■ **PROBLEM TO WORK ON**
Every line of the records below that holds the word "Notation" should be copied out.

***

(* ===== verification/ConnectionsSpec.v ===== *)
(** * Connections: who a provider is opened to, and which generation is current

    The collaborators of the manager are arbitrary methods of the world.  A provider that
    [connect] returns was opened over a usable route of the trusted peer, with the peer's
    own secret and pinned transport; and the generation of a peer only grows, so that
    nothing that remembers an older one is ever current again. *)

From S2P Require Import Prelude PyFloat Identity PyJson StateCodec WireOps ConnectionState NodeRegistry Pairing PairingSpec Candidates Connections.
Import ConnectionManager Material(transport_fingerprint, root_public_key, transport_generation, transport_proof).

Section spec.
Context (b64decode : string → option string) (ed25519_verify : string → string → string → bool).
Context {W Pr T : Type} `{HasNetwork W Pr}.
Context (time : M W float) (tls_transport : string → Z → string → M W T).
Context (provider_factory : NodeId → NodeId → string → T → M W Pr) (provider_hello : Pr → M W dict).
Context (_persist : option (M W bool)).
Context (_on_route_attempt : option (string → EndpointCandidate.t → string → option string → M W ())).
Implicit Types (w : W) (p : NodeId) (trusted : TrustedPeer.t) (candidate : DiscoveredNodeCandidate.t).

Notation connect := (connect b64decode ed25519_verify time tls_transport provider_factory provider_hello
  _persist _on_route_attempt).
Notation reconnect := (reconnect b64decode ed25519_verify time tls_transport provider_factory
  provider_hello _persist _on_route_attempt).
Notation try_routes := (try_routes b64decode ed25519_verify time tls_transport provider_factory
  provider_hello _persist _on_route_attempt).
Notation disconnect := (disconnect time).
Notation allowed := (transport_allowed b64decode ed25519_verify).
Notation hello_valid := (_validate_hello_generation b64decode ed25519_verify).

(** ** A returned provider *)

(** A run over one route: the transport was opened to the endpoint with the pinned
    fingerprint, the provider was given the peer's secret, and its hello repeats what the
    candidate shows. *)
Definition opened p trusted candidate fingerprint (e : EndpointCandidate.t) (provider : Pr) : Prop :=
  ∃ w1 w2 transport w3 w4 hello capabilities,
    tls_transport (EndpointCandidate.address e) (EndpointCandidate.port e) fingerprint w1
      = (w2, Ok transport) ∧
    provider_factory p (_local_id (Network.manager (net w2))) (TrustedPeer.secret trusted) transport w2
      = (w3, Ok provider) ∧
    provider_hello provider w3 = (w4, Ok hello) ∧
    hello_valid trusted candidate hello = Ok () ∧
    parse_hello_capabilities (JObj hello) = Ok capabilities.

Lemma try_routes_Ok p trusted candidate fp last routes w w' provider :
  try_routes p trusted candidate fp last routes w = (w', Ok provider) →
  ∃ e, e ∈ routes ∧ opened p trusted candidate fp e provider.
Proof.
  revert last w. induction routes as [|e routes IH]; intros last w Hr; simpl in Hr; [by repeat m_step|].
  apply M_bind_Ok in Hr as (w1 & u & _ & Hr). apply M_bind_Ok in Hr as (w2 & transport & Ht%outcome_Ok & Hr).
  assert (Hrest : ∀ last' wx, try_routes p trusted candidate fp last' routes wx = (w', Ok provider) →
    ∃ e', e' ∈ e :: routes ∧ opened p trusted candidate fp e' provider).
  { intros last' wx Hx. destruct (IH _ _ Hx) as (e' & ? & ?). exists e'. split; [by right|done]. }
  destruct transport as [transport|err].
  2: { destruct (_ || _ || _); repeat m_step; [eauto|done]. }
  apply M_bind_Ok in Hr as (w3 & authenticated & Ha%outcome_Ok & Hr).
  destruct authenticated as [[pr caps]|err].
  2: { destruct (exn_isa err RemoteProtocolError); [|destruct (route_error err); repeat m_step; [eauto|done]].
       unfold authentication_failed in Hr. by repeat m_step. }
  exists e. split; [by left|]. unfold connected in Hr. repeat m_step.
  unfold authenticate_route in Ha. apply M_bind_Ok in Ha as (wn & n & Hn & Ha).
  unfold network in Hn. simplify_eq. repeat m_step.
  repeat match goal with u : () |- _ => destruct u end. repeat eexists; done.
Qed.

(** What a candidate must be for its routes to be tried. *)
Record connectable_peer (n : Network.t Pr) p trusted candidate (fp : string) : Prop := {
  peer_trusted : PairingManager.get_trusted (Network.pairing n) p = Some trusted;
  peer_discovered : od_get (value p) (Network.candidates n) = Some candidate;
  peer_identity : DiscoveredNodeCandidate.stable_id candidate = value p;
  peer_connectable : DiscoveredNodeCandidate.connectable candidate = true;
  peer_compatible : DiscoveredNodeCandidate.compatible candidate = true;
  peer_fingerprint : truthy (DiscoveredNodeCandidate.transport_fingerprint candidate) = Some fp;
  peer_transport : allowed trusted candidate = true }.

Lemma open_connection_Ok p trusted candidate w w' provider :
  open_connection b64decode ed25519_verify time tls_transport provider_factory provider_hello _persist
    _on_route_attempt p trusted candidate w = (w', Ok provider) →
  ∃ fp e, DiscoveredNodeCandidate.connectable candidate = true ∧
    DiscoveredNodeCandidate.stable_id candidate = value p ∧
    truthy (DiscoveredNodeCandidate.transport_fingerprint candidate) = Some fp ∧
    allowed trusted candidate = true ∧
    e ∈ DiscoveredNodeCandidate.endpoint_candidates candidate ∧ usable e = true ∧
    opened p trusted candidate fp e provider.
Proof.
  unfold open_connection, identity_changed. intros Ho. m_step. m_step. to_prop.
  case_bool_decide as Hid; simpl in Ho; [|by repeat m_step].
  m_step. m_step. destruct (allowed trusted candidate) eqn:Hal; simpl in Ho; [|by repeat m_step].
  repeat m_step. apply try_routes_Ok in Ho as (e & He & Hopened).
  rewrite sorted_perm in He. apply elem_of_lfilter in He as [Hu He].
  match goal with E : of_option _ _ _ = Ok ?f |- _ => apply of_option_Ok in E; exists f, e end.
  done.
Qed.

***

■ **OUTPUT FOR THIS EXERCISE**
Notation connect := (connect b64decode ed25519_verify time tls_transport provider_factory provider_hello
Notation reconnect := (reconnect b64decode ed25519_verify time tls_transport provider_factory
Notation try_routes := (try_routes b64decode ed25519_verify time tls_transport provider_factory
Notation disconnect := (disconnect time).
Notation allowed := (transport_allowed b64decode ed25519_verify).
Notation hello_valid := (_validate_hello_generation b64decode ed25519_verify).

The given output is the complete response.